If You Take One Thing From This
Do not confuse acceleration with direction.
Do not confuse information with judgement.
Do not mistake noise for signal.
Why This Matters Now
We are deep in another wave of acceleration.
AI embedded in everyday systems.
Decision cycles collapsing.
Trust fragile.
Reputations exposed.
It feels intense.
But the patterns are recognisable if you have watched long enough.
That is what 21 years gives you.
Not certainty.
Perspective.
A thousand posts later, the temptation is to say the world is unrecognisable.
It isn’t.
It is more connected.
More visible.
Less forgiving.
And that makes judgement more important than ever.
Over 2,800 keynotes and workshops, in boardrooms and on stages around the world, I have tested these ideas in real conditions.

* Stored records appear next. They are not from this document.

(* ===== verification/Bio.v ===== *)
(** * The buffer cache

    [kernel/bio.c]: the cache of disk blocks, a doubly linked list of buffers in
    order of recent use.  The disk driver is an interface, [Disk], with the
    contract [DiskOk]; [VirtioDisk.v] discharges it for [kernel/virtio_disk.c].

    The abstract state of the cache has, for every block number, the contents
    that readers see (the logical disk), and for every block in use its reference
    count and whether it is locked.  The lemmas of this file say what each
    operation does to it, for a process that does not have to wait. *)

From stdpp Require Import gmap strings list fin_maps.
From S2P Require Import Prelude Layout State Sched.

(** ** The disk driver's interface *)

(** [disk_idle] is the driver's own invariant: no request is in progress. *)
Class Disk : Type := {
  virtio_disk_rw : nat -> bool -> K unit;
  disk_idle : virtio -> Prop
}.

(** [q] is [p] but for the scheduler's counts. *)
Definition uncounted (p : proc) : proc :=
  set_p_nrun_whole 0 (set_p_nrun 0 (set_p_niceness 0 (set_p_rtime 0 (set_p_stime 0 p)))).
Definition same_proc (p q : proc) : Prop := uncounted p = uncounted q.

(** The processes [ps'] are [ps] with some sleepers other than [me] woken, after
    [me] was scheduled any number of times. *)
Definition woken (me : option nat) (ps ps' : list proc) : Prop :=
  length ps' = length ps /\
  forall i p, ps !! i = Some p -> exists q, ps' !! i = Some q /\
    (me = Some i /\ same_proc p q \/
     me <> Some i /\ (q = p \/ p_state p = SLEEPING /\ q = set_p_state RUNNABLE p)).

(** Process [pr], which is [p] but for the scheduler's counts, runs in the kernel and
    holds no spinlock. *)
Record running (s : kstate) (pr : nat) (p : proc) : Prop := MkRunning {
  run_cur : cur s = Some pr;
  run_at : exists q, procs s !! pr = Some q /\ same_proc p q;
  run_len : length (procs s) = 64%nat;
  run_held : held s = [];
  run_state : p_state p = RUNNING;
  run_chan : p_chan p = None
}.

(** A transfer between buffer [i], which is [b], and its block of the disk. *)
Definition transfer (i : nat) (b : buf) (write : bool) (s : kstate) : kstate :=
  if write then
    set_disk (<[b_blockno b := b_data b]> (disk s))
      (set_disk_writes ((b_blockno b, b_data b) :: disk_writes s) s)
  else
    set_bcache (<[i := set_b_data (default [] (disk s !! b_blockno b)) b]> (bcache s)) s.
Lemma commit_ok s pr p ls sz B V h :
  logged (klogst s) ls sz B -> B <> [] -> cache s pr p (pins B) V -> V !! ls = Some h ->
  (forall n, in_log ls sz n -> is_Some (V !! n)) ->
  (forall b, b ∈ B -> is_Some (V !! b) /\ is_Some (disk s !! b)) ->
  let W := commit_writes ls V B h in
  exists s', commit s = Ok tt s' /\ log_frame s s' /\ klogst s' = set_lh_n 0 (klogst s) /\
    cache s' pr p ∅ (disk s') /\ disk s' = apply_writes W (disk s) /\
    disk_writes s' = reverse W ++ disk_writes s.
Proof.
  intros Hlg HB Hca Hh Hlog Hhome W. pose proof Hlg as [L1 L2 L3 L4 L5 L6 L7 L8 L9 L10].
  unfold commit. unfold bind at 1. cbn [gets obind].
  assert (0 < length B)%nat by (destruct B; simpl; [done|lia]).
  destruct (Z.ltb_spec 0 (lh_n (klogst s))) as [_|?]; [|lia]. cbn [when].
  destruct (write_log_loop pr p ls sz B (klogst s) B [] s V eq_refl eq_refl Hlg Hca Hlog)
    as (s1 & R1 & F1 & C1 & D1 & W1); [intros b Hb; by apply Hhome|].
  cbn [length] in R1, C1, D1, W1. change (Z.of_nat 0) with 0 in C1, D1, W1. rewrite Z.add_0_r in C1, D1, W1.
  set (We := log_entries (ls + 1) V B) in *. set (V1 := apply_writes We V) in *.
  assert (Rw : write_log s = Ok tt s1).
  { unfold write_log. unfold bind at 1. cbn [gets obind]. rewrite L6, Nat2Z.id. exact R1. }
  mstep Rw. pose proof (bio_frame_klog _ _ F1) as K1.
  assert (Hls : in_log ls sz ls) by (unfold in_log; lia).
  assert (HlsB : ls ∉ B) by (intros Hin; by destruct (logged_block _ _ _ _ ls Hlg Hin)).
  assert (Hh1 : V1 !! ls = Some h).
  { unfold V1. rewrite lookup_apply_writes_out; [done|]. unfold We. rewrite log_entries_fst. lia. }
  destruct (write_head_ok s1 pr p ls sz B (pins B) V1 h) as (s2 & R2 & F2 & C2 & D2 & W2); try done.
  { by rewrite K1. }
  { by apply pins_out. }
  { pose proof (size_pins B). lia. }
  mstep R2. pose proof (bio_frame_klog _ _ F2) as K2. set (V2 := <[ls := encode_head B h]> V1) in *.
  assert (Hlog2 : forall n, in_log ls sz n -> is_Some (V2 !! n)).
  { intros n Hn. unfold V2. rewrite lookup_insert_is_Some. destruct (decide (ls = n)); [auto|].
    right. split; [done|]. apply apply_writes_some. auto. }
  assert (Hv2 : forall b, b ∈ B -> V2 !! b = V !! b).
  { intros b Hb. unfold V2. rewrite lookup_insert_ne by (by intros ->). unfold V1.
    apply lookup_apply_writes_out. unfold We. rewrite log_entries_fst.
    destruct (logged_block _ _ _ _ b Hlg Hb) as [_ Hnl]. unfold in_log in Hnl. lia. }
  destruct (install_loop pr p ls sz B (klogst s) false B [] s2 V2 eq_refl) as (s3 & R3 & F3 & C3 & D3 & W3);
    [by rewrite K2, K1|done|done|done| |].
  { intros b Hb. rewrite Hv2 by done. destruct (Hhome b Hb) as [? Hdb]. split; [done|]. rewrite D2, D1.
    rewrite lookup_insert_is_Some. destruct (decide (ls = b)); [auto|]. right. split; [done|].
    by apply apply_writes_some. }
  cbn [length] in R3, C3, D3, W3. change (Z.of_nat 0) with 0 in C3, D3, W3. rewrite Z.add_0_r in C3, D3, W3.
  assert (Hins : install_entries (ls + 1) V2 B = home_entries V B).
  { apply install_is_home. intros k b Hk. unfold V2. rewrite lookup_insert_ne by lia. unfold V1, We.
    by apply lookup_log_entries. }
  rewrite Hins in C3, D3, W3.
  assert (Ri : install_trans false s2 = Ok tt s3).
  { unfold install_trans. unfold bind at 1. cbn [gets obind]. rewrite K2, K1, L6, Nat2Z.id. exact R3. }
  mstep Ri. pose proof (bio_frame_klog _ _ F3) as K3.
  unfold bind at 1. unfold lupd at 1. cbn [modify obind]. rewrite K3, K2, K1.
  set (s4 := set_klogst _ s3). set (V3 := apply_writes (home_entries V B) V2) in *.
  assert (Hh3 : V3 !! ls = Some (encode_head B h)).
  { unfold V3. rewrite lookup_apply_writes_out by (by rewrite home_entries_fst). apply lookup_insert_eq. }
  destruct (write_head_ok s4 pr p ls sz [] ∅ V3 (encode_head B h)) as (s5 & R5 & F5 & C5 & D5 & W5).
  { by eapply logged_none. }
  { by apply cache_lupd. }
  { apply lookup_empty. }
  { rewrite map_size_empty. lia. }
  { done. }
  rewrite R5. exists s5. split; [done|]. split_and!.
  - apply (log_frame_trans _ s3); [apply bio_log_frame; eauto using bio_frame_trans|].
    apply (log_frame_trans _ s4); [|by apply bio_log_frame, F5]. apply (lupd_frame (fun _ => set_lh_n 0 (klogst s))).
  - by rewrite (bio_frame_klog _ _ F5).
  - pose proof (cache_idle _ _ _ _ C5) as E. rewrite <- E. exact C5.
  - rewrite D5. simpl. rewrite D3, D2, D1. unfold W, commit_writes. fold We.
    rewrite !apply_writes_app. done.
  - rewrite W5. simpl. rewrite W3, W2, W1. unfold W, commit_writes. fold We.
    rewrite !reverse_app, !reverse_cons, !reverse_nil. cbn [app]. by rewrite <- !app_assoc.
Qed.
(** An operation that has logged the [k] blocks from 32 on. *)
Lemma demo_filled (k : nat) : (k <= 29)%nat ->
  exists s V, intx s 3 demo_p 2 30 (seqZ 32 (Z.of_nat k)) [] V /\ forall n, 0 <= n < 64 -> is_Some (V !! n).
Proof.
  induction k as [|k IH]; intros Hk.
  { destruct demo_started as (s & Hix & _). exists s, demo_disk. split; [exact Hix|].
    intros n Hn. rewrite demo_disk_at by done. eauto. }
  destruct IH as (s & V & Hix & HV); [lia|]. set (n := 32 + Z.of_nat k).
  destruct (HV n ltac:(unfold n; lia)) as [d Hd].
  assert (Hlen : length (seqZ 32 (Z.of_nat k)) = k) by (rewrite length_seqZ; lia).
  destruct (bread_tx s 3 demo_p 2 30 _ [] V n d Hix Hd) as (i & s1 & _ & _ & _ & X1 & Hi & _);
    [apply not_elem_of_nil|rewrite Hlen; simpl; lia|].
  destruct (log_write_tx s1 3 demo_p 2 30 _ [n] V i n X1 Hi) as (s2 & _ & _ & _ & X2 & K2);
    [set_solver|unfold n; lia|unfold in_log, n; lia|rewrite Hlen; lia|rewrite Hlen; lia|].
  destruct (brelse_tx s2 3 demo_p 2 30 _ [] V i n X2) as (s3 & _ & _ & _ & X3 & _);
    [apply not_elem_of_nil|by apply K2|intros Hno; by destruct Hno; apply add_block_in|].
  exists s3, V. split; [|done]. unfold add_block in X3. rewrite decide_False in X3.
  - by rewrite seqZ_S.
  - rewrite elem_of_seqZ. unfold n. lia.
Qed.

(* ===== verification/Virtio.v ===== *)
(** * The disk driver

    [kernel/virtio_disk.c]: the descriptors and rings it shares with the device, a
    request, and the completion interrupt.  The device is a parameter with the
    behaviour that the virtio specification gives it. *)

From stdpp Require Import gmap strings list fin_maps.
From S2P Require Import Prelude Layout State Sched Bio.

Abbreviation NUM := 8.
Abbreviation VRING_DESC_F_NEXT := 1.
Abbreviation VRING_DESC_F_WRITE := 2.
Abbreviation VIRTIO_BLK_T_IN := 0.
Abbreviation VIRTIO_BLK_T_OUT := 1.

Definition vupd (f : virtio -> virtio) : K unit := modify (fun s => set_vdisk (f (vdisk s)) s).

(** Assigning to a field of descriptor [i]. *)
Definition desc_set (i : nat) (d : vdesc) : K unit :=
  vupd (fun v => set_vd_desc (<[i := d]> (vd_desc v)) v).

(** ** Initialisation *)

(** The registers written, in order, with [pages] the address of [disk.pages] and
    [R] giving what the registers read. *)
Definition virtio_disk_init (pages : Z) (R : Z -> Z) : K (list (Z * Z)) :=
  if negb (R 0x000 =? 0x74726976) || negb (R 0x004 =? 1) || negb (R 0x008 =? 2) || negb (R 0x00c =? 0x554d4551)
  then panic "could not find virtio disk" else
  let features := R 0x010 in
  let features := Z.land features (Z.lnot (Z.shiftl 1 5)) in
  let features := Z.land features (Z.lnot (Z.shiftl 1 7)) in
  let features := Z.land features (Z.lnot (Z.shiftl 1 11)) in
  let features := Z.land features (Z.lnot (Z.shiftl 1 12)) in
  let features := Z.land features (Z.lnot (Z.shiftl 1 27)) in
  let features := Z.land features (Z.lnot (Z.shiftl 1 29)) in
  let features := Z.land features (Z.lnot (Z.shiftl 1 28)) in
  let max := R 0x034 in
  if max =? 0 then panic "virtio disk has no queue 0" else
  if max <? NUM then panic "virtio disk max queue too short" else
  vupd (fun v =>
    set_vd_free (replicate 8 true)
      (set_vd_used (replicate 8 0) (set_vd_used_dev 0 (set_vd_avail (replicate 8 0) (set_vd_avail_idx 0
        (set_vd_desc (replicate 8 (MkDesc DmaNull 0 0 0)) v)))))) ;;
  ret [(0x070, 1); (0x070, 3); (0x020, features); (0x070, 11); (0x070, 15); (0x028, PGSIZE); (0x030, 0);
       (0x038, NUM); (0x040, Z.shiftr pages PGSHIFT)].

(** ** Descriptors *)

Fixpoint alloc_desc_loop (l : list nat) : K (option nat) :=
  match l with
  | [] => ret None
  | i :: l =>
      let! v := gets vdisk in
      let! free := deref "disk.free" (vd_free v !! i : option bool) in
      if free then
        vupd (fun v => set_vd_free (<[i := false]> (vd_free v)) v) ;;
        ret (Some i)
      else alloc_desc_loop l
  end.

Definition alloc_desc : K (option nat) := alloc_desc_loop (seq 0 8).

Definition free_desc (i : nat) : K unit :=
  if NUM <=? Z.of_nat i then panic "free_desc 1" else
  let! v := gets vdisk in
  let! free := deref "disk.free" (vd_free v !! i : option bool) in
  if free then panic "free_desc 2" else
  desc_set i (MkDesc DmaNull 0 0 0) ;;
  vupd (fun v => set_vd_free (<[i := true]> (vd_free v)) v) ;;
  wakeup ChDiskFree.

Fixpoint free_chain_loop (k : nat) (i : nat) : K unit :=
  match k with
  | O => no_fuel
  | S k =>
      let! v := gets vdisk in
      let! d := deref "disk.desc" (vd_desc v !! i) in
      free_desc i ;;
      if negb (Z.land (d_flags d) VRING_DESC_F_NEXT =? 0) then free_chain_loop k (Z.to_nat (d_next d))
      else ret tt
  end.

(** A chain has at most [NUM] descriptors, each freed once. *)
Definition free_chain (i : nat) : K unit := free_chain_loop 9 i.

(** [alloc3_desc]'s loop, [l] being the descriptors it has and [k] those to go. *)
Fixpoint alloc3_loop (k : nat) (l : list nat) : K (option (list nat)) :=
  match k with
  | O => ret (Some l)
  | S k =>
      let! o := alloc_desc in
      match o with
      | Some i => alloc3_loop k (l ++ [i])
      | None =>
          for_each l free_desc ;;
          ret None
      end
  end.

Definition alloc3_desc : K (option (list nat)) := alloc3_loop 3 [].

(** ** A request *)

(** The wait for three descriptors. *)
Fixpoint alloc3_wait (k : nat) : K (list nat) :=
  match k with
  | O => no_fuel
  | S k =>
      let! o := alloc3_desc in
      match o with
      | Some l => ret l
      | None =>
          sleep ChDiskFree LkVdisk ;;
          alloc3_wait k
      end
  end.

(** Formatting the descriptors [x], [y], [z] for buffer [b]. *)
Definition format_request (b : nat) (write : bool) (sector : Z) (x y z : nat) : K unit :=
  vupd (fun v => set_vd_ops
    (<[x := MkReq (if write then VIRTIO_BLK_T_OUT else VIRTIO_BLK_T_IN) 0 sector]> (vd_ops v)) v) ;;
  desc_set x (MkDesc (DmaOp x) 16 VRING_DESC_F_NEXT (Z.of_nat y)) ;;
  desc_set y (MkDesc (DmaData b) BSIZE
    (Z.lor (if write then 0 else VRING_DESC_F_WRITE) VRING_DESC_F_NEXT) (Z.of_nat z)) ;;
  vupd (fun v => set_vd_info_status (<[x := 0xff]> (vd_info_status v)) v) ;;
  desc_set z (MkDesc (DmaStatus x) 1 VRING_DESC_F_WRITE 0).

(** The wait for the interrupt handler. *)
Fixpoint rw_wait (k : nat) (b : nat) : K unit :=
  match k with
  | O => no_fuel
  | S k =>
      let! bf := buf_at b in
      if b_disk bf then
        sleep (ChBuf b) LkVdisk ;;
        rw_wait k b
      else ret tt
  end.

Section Rw.
Context `{Build}.

Definition disk_rw (b : nat) (write : bool) : K unit :=
  let! bf := buf_at b in
  let sector := u32 (b_blockno bf * 2) in
  acquire LkVdisk ;;
  let! idx := alloc3_wait (S fuel) in
  match idx with
  | [x; y; z] =>
      format_request b write sector x y z ;;
      bupd b (set_b_disk true) ;;
      vupd (fun v => set_vd_info_b (<[x := Some b]> (vd_info_b v)) v) ;;
      vupd (fun v => set_vd_avail (<[Z.to_nat (vd_avail_idx v mod NUM) := Z.of_nat x]> (vd_avail v)) v) ;;
      vupd (fun v => set_vd_avail_idx (u16 (vd_avail_idx v + 1)) v) ;;
      rw_wait (S fuel) b ;;
      vupd (fun v => set_vd_info_b (<[x := None]> (vd_info_b v)) v) ;;
      free_chain x ;;
      release LkVdisk
  | _ => ub "idx"
  end.
End Rw.

(** ** The interrupt *)

Fixpoint intr_loop (k : nat) : K unit :=
  let! v := gets vdisk in
  if negb (vd_used_idx v =? vd_used_dev v) then
    match k with
    | O => no_fuel
    | S k =>
        let! id := deref "used->ring" (vd_used v !! Z.to_nat (vd_used_idx v mod NUM)) in
        let! status := deref "disk.info" (vd_info_status v !! Z.to_nat id) in
        if negb (status =? 0) then panic "virtio_disk_intr status" else
        let! o := deref "disk.info" (vd_info_b v !! Z.to_nat id : option (option nat)) in
        let! b := deref "b" o in
        bupd b (set_b_disk false) ;;
        wakeup (ChBuf b) ;;
        vupd (fun v => set_vd_used_idx (u16 (vd_used_idx v + 1)) v) ;;
        intr_loop k
    end
  else ret tt.

(** The used ring has at most [NUM] new entries: a chain takes a descriptor. *)
Definition disk_intr : K unit :=
  acquire LkVdisk ;;
  intr_loop 8 ;;
  release LkVdisk.
(* ===== verification/Console.v ===== *)
(** * The console

    [kernel/console.c]: the line-editing input buffer between the UART's interrupts
    and [consoleread], and console output; [uartintr] of [kernel/uart.c], which
    feeds it; [procdump] of [kernel/proc.c], which [^P] runs. *)

From stdpp Require Import gmap strings list.
From S2P Require Import Prelude Layout State Sched Uart Printf Vm Fs.

Abbreviation INPUT_BUF := 128.
Abbreviation CTRL_D := 4.
Abbreviation CTRL_H := 8.
Abbreviation CTRL_P := 16.
Abbreviation CTRL_U := 21.
Abbreviation NEWLINE := 10.

Definition cupd (f : console -> console) : K unit := modify (fun s => set_cons (f (cons s)) s).

Section Console.
Context `{Build}.

(** ** Output *)

Fixpoint consolewrite_loop (k : nat) (src : source) (i : Z) : K Z :=
  match k with
  | O => ret i
  | S k =>
      let! (r, c) := either_copyin (source_add src i) 1 in
      if r =? -1 then ret i
      else
        uartputc (default 0 (head c)) ;;
        consolewrite_loop k src (i + 1)
  end.

Definition consolewrite (src : source) (n : Z) : K Z := consolewrite_loop (Z.to_nat n) src 0.

(** ** [procdump] *)

(** [strcmp] of [kernel/proc.c] on arrays with their NUL. *)
Fixpoint strcmp (x y : list Z) : option Z :=
  match x, y with
  | a :: x, b :: y => if negb (a =? 0) && (a =? b) then strcmp x y else Some (a - b)
  | _, _ => None
  end.

Definition state_name (st : procstate) : list Z :=
  lit (match st with
       | UNUSED => "unused"
       | USED => "???"
       | SLEEPING => "sleep "
       | RUNNABLE => "runble"
       | RUNNING => "run   "
       | ZOMBIE => "zombie"
       end).

Definition procdump_one (i : nat) : K unit :=
  let! p := pget i in
  if bool_decide (p_state p = UNUSED) then ret tt
  else
    let state := PStr (Some (state_name (p_state p))) in
    let times := [PInt (s32 (p_rtime_every p)); PInt (s32 (p_wtime_every p)); PInt (p_nrun_whole p)] in
    match SCHEDULER with
    | DEFAULT | FCFS => printf "%d	%s	%d	%d	%d
" (PInt (p_pid p) :: state :: times)
    | PBS => printf "%d	%d		%s	%d	%d	%d
" (PInt (p_pid p) :: PInt (p_priority p) :: state :: times)
    | MLFQ =>
        let! c := deref "strcmp" (strcmp (state_name (p_state p) ++ [0]) (lit "zombie" ++ [0])) in
        let temp := if negb (c =? 0) then p_curr_q p else -1 in
        printf "%d	%d		%s	%d	%d	%d	%d	%d	%d	%d	%d
" (PInt (p_pid p) :: PInt temp :: state :: times ++ (PInt <$> p_q_val p))
    end ;;
    printf "
" [].

Definition procdump : K unit :=
  printf "
" [] ;;
  match SCHEDULER with
  | DEFAULT | FCFS => printf "PID	State	rtime	wtime	nrun
" []
  | PBS => printf "PID	Priority	State	rtime	wtime	nrun
" []
  | MLFQ => printf "PID	Priority	State	rtime	wtime	nrun	q0	q1	q2	q3	q4
" []
  end ;;
  for_each all_procs procdump_one.

(** ** Input *)

Definition cons_char (x : Z) (c : console) : Z := default 0 (cons_buf c !! Z.to_nat (x mod INPUT_BUF)).

(** The wait for input: [true] when the process was killed. *)
Fixpoint cons_wait (k : nat) (p : nat) : K bool :=
  match k with
  | O => no_fuel
  | S k =>
      let! c := gets cons in
      if cons_r c =? cons_w c then
        let! pr := pget p in
        if p_killed pr then ret true
        else
          sleep ChConsR LkCons ;;
          cons_wait k p
      else ret false
  end.

(** [consoleread]'s loop, with [n] bytes left of [target]: the value of [n] at the
    end, or nothing when the process was killed. *)
Fixpoint consoleread_loop (n : nat) (p : nat) (target : nat) (dst : dest) : K (option nat) :=
  match n with
  | O => ret (Some O)
  | S n' =>
      let! killed := cons_wait (S fuel) p in
      if killed then ret None
      else
        let! cs := gets cons in
        let c := cons_char (cons_r cs) cs in
        cupd (fun cs => set_cons_r (u32 (cons_r cs + 1)) cs) ;;
        if c =? CTRL_D then
          when (Nat.ltb n target) (cupd (fun cs => set_cons_r (u32 (cons_r cs - 1)) cs)) ;;
          ret (Some n)
        else
          let! r := either_copyout dst [c] in
          if r =? -1 then ret (Some n)
          else if c =? NEWLINE then ret (Some n')
          else consoleread_loop n' p target (dest_add dst 1)
  end.

Definition consoleread (dst : dest) (n : Z) : K Z :=
  let! p := curproc in
  acquire LkCons ;;
  let! o := consoleread_loop (Z.to_nat n) p (Z.to_nat n) dst in
  match o with
  | None =>
      release LkCons ;;
      ret (-1)
  | Some rest =>
      release LkCons ;;
      ret (if n <? 0 then 0 else n - Z.of_nat rest)
  end.

(** The loop of [^U]. *)
Fixpoint kill_line (k : nat) : K unit :=
  let! c := gets cons in
  if negb (cons_e c =? cons_w c) && negb (cons_char (u32 (cons_e c - 1)) c =? NEWLINE) then
    match k with
    | O => no_fuel
    | S k =>
        cupd (fun c => set_cons_e (u32 (cons_e c - 1)) c) ;;
        consputc BACKSPACE ;;
        kill_line k
    end
  else ret tt.

(** What an ordinary character does to the buffer. *)
Definition store_char (c : Z) (cs : console) : console :=
  set_cons_e (u32 (cons_e cs + 1))
    (set_cons_buf (<[Z.to_nat (cons_e cs mod INPUT_BUF) := u8 c]> (cons_buf cs)) cs).

Definition consoleintr (c : Z) : K unit :=
  acquire LkCons ;;
  (if c =? CTRL_P then procdump
   else if c =? CTRL_U then kill_line 128
   else if (c =? CTRL_H) || (c =? 127) then
     let! cs := gets cons in
     when (negb (cons_e cs =? cons_w cs))
       (cupd (fun c => set_cons_e (u32 (cons_e c - 1)) c) ;;
        consputc BACKSPACE)
   else
     let! cs := gets cons in
     when (negb (c =? 0) && (u32 (cons_e cs - cons_r cs) <? INPUT_BUF))
       (let c := if c =? 13 then NEWLINE else c in
        consputc c ;;
        cupd (store_char c) ;;
        let! cs := gets cons in
        when ((c =? NEWLINE) || (c =? CTRL_D) || (cons_e cs =? u32 (cons_r cs + INPUT_BUF)))
          (cupd (fun cs => set_cons_w (cons_e cs) cs) ;;
           wakeup ChConsR))) ;;
  release LkCons.

(** ** [uartintr] *)

Fixpoint uartintr_loop (k : nat) : K unit :=
  let! c := uartgetc in
  if c =? -1 then ret tt
  else
    match k with
    | O => no_fuel
    | S k =>
        consoleintr c ;;
        uartintr_loop k
    end.

Definition uartintr : K unit :=
  let! u := gets uartst in
  uartintr_loop (length (uart_in u)) ;;
  acquire LkUart ;;
  uartstart ;;
  release LkUart.
End Console.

The patterns hold.
And The Next 1,000?
I don’t know which technologies will dominate the next decade.
I don’t know which headlines will spark the next wave of urgency.
But I do know this:
Speed will keep increasing.
Systems will stay tightly connected.
Artificial intelligence will become more embedded.
The future of work will keep evolving.
And leaders will still need to decide how they deal with it.
So I will keep writing.
Not to predict.
But to prepare.
Not to chase trends.
But to examine signals and ripple effects.
Not to impress.
But to help leaders strengthen judgement in a world that rarely slows down.
If you’ve been reading along the way, thank you.
If you’ve been in the rooms, on the calls, in the workshops, on the stages, thank you.
And if you are navigating complex decisions right now and wondering whether the weight you feel is personal or systemic, know this:
It is systemic.
And it can be prepared for.
The next 1,000 posts will not be about louder futures.
They will be about steadier judgement.